**PROBLEM**
Beginning with the line that contains "hs_ino : leaf_at" in the material below, print each line exactly until the line that contains "hs_fino : finobt" has been printed, then stop.

**RECORDS SUPPLIED**
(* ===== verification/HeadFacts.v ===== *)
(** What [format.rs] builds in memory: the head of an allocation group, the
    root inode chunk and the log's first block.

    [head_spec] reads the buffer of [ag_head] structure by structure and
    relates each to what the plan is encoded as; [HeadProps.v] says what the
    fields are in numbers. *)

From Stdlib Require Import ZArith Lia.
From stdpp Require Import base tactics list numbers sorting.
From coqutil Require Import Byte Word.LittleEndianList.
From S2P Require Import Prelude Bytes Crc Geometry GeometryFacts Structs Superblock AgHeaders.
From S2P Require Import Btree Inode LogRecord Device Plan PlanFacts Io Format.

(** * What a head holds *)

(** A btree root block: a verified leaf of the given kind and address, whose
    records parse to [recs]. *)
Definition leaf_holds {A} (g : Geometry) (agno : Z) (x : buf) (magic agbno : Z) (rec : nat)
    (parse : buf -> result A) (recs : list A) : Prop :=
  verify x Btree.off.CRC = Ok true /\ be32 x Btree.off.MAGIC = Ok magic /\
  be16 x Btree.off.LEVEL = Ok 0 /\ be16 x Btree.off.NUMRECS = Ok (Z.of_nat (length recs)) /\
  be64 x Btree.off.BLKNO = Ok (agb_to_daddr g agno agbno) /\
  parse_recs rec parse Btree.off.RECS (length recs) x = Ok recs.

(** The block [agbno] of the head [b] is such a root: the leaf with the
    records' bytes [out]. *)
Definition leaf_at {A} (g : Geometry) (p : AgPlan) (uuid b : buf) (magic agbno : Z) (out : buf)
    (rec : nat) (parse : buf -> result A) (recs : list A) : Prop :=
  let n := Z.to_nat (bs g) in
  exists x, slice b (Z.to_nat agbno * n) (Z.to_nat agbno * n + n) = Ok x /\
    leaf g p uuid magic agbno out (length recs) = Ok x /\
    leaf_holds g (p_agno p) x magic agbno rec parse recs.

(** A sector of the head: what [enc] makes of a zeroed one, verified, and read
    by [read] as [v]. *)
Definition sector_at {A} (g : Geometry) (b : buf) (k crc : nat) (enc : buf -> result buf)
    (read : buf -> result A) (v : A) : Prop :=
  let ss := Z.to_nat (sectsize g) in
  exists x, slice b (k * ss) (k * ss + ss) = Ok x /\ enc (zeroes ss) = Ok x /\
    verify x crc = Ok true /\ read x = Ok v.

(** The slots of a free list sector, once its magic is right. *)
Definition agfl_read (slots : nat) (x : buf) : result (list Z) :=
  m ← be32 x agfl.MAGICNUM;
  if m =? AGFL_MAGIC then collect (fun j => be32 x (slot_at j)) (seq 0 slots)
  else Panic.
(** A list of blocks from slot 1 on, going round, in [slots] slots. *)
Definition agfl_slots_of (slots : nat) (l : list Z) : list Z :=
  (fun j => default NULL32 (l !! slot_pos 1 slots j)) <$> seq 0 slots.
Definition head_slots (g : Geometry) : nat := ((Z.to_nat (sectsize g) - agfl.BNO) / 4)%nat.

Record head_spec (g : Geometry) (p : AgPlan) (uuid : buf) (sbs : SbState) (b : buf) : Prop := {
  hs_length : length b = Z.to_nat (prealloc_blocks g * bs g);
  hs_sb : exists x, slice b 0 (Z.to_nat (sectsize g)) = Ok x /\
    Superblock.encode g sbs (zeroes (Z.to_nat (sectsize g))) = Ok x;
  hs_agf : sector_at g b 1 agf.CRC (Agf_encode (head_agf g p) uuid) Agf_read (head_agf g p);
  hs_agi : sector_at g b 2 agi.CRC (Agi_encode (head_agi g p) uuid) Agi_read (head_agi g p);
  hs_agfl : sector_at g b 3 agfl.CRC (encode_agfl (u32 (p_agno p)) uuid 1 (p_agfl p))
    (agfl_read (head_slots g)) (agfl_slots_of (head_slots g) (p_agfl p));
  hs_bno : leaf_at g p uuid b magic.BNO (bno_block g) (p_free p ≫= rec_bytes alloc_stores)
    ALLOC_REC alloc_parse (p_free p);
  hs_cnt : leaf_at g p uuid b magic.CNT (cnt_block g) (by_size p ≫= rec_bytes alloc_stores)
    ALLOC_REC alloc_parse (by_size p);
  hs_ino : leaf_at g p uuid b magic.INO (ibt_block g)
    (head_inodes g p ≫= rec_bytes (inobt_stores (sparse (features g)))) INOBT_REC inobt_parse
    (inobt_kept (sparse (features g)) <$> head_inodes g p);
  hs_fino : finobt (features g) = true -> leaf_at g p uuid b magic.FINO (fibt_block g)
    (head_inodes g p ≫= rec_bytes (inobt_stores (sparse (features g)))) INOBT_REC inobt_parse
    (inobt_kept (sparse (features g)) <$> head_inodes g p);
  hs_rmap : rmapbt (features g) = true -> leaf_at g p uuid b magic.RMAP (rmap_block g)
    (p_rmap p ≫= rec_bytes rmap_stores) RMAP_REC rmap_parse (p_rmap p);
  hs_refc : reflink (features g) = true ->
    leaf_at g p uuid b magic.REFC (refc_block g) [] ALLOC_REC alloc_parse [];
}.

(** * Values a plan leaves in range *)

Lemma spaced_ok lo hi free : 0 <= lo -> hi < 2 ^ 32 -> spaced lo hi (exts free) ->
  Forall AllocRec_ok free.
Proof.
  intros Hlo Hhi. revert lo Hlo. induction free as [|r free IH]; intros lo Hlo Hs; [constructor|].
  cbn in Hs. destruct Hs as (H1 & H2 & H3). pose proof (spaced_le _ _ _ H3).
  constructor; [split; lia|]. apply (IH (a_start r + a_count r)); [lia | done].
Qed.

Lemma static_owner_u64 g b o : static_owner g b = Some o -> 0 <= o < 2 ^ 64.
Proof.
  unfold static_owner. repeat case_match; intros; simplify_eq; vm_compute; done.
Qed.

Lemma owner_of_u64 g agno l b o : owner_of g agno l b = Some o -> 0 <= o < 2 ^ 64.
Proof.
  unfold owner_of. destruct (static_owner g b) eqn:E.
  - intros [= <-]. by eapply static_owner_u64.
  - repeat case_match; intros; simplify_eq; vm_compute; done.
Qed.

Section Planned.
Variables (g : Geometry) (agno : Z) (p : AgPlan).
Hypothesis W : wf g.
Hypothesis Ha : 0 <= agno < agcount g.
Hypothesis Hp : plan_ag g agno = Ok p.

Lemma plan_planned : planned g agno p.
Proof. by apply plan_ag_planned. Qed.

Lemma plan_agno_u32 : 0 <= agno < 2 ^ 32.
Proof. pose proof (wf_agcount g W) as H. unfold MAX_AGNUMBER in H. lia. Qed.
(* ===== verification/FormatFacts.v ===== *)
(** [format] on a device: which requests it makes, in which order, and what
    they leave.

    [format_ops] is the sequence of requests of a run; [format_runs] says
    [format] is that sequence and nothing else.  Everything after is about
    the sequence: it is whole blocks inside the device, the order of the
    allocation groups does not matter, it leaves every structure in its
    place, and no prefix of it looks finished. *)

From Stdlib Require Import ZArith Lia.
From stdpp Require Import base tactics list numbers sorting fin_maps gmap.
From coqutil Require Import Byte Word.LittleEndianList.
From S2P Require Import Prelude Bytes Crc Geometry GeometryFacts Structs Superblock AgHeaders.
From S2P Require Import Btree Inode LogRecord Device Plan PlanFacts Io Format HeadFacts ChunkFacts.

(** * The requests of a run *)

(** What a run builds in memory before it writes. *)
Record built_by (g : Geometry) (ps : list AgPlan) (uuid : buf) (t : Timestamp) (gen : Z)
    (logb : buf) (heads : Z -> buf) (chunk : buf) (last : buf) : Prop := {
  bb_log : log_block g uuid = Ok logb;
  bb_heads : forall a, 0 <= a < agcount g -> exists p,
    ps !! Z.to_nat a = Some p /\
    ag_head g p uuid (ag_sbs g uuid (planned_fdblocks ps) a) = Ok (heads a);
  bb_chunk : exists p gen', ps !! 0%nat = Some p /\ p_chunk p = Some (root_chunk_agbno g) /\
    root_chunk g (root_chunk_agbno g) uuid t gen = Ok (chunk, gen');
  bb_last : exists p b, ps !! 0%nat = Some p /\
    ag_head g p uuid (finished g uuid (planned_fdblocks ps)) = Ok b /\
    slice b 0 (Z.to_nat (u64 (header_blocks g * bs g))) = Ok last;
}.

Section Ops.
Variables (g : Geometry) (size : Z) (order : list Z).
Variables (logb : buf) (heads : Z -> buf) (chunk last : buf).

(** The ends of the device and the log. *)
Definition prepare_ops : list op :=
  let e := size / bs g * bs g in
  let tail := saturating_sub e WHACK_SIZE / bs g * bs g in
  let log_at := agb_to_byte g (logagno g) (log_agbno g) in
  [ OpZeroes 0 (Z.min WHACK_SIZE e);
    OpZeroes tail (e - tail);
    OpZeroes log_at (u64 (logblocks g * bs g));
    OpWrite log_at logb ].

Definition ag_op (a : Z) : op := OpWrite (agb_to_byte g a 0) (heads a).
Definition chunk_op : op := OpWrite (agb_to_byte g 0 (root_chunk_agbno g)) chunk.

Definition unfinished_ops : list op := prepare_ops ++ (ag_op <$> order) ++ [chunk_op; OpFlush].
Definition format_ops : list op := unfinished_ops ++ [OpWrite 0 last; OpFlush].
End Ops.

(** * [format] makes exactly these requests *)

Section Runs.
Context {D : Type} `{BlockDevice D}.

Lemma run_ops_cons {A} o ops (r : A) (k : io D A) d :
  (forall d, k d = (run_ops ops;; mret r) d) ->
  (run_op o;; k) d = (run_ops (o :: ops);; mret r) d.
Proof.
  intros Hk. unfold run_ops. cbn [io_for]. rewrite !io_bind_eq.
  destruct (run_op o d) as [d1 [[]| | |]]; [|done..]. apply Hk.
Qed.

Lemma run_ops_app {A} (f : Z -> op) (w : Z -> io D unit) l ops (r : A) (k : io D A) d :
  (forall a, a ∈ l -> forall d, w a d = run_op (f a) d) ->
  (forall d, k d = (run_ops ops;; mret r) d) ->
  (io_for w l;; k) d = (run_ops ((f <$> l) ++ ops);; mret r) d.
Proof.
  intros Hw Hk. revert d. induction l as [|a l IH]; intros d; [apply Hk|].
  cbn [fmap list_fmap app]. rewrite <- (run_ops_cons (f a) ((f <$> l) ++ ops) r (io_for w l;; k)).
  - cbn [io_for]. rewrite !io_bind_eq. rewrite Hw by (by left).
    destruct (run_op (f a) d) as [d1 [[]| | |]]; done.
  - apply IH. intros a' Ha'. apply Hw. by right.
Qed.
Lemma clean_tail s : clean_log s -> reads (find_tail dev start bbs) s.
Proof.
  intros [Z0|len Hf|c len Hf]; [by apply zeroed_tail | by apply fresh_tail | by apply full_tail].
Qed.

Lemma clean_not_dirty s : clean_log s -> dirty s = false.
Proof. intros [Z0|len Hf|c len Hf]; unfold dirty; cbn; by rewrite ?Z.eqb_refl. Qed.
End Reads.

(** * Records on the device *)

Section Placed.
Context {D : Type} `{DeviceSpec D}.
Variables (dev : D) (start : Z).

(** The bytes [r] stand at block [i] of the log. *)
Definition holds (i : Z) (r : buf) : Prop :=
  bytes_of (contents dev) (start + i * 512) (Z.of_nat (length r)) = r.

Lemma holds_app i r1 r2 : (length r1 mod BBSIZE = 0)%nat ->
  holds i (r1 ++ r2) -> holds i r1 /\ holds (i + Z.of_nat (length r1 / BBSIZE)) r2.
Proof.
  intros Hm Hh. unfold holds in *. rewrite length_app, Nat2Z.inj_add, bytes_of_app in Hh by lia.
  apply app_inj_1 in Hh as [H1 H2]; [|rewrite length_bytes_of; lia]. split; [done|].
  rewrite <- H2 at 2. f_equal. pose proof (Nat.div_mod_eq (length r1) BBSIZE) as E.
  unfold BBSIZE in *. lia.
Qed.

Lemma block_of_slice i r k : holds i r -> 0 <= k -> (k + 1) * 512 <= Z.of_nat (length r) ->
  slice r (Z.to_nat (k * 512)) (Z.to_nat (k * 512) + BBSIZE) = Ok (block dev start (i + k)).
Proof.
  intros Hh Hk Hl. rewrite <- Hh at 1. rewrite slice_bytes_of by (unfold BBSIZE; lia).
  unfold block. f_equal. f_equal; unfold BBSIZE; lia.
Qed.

**RESULT OF THE EXERCISE**
  hs_ino : leaf_at g p uuid b magic.INO (ibt_block g)
    (head_inodes g p ≫= rec_bytes (inobt_stores (sparse (features g)))) INOBT_REC inobt_parse
    (inobt_kept (sparse (features g)) <$> head_inodes g p);
  hs_fino : finobt (features g) = true -> leaf_at g p uuid b magic.FINO (fibt_block g)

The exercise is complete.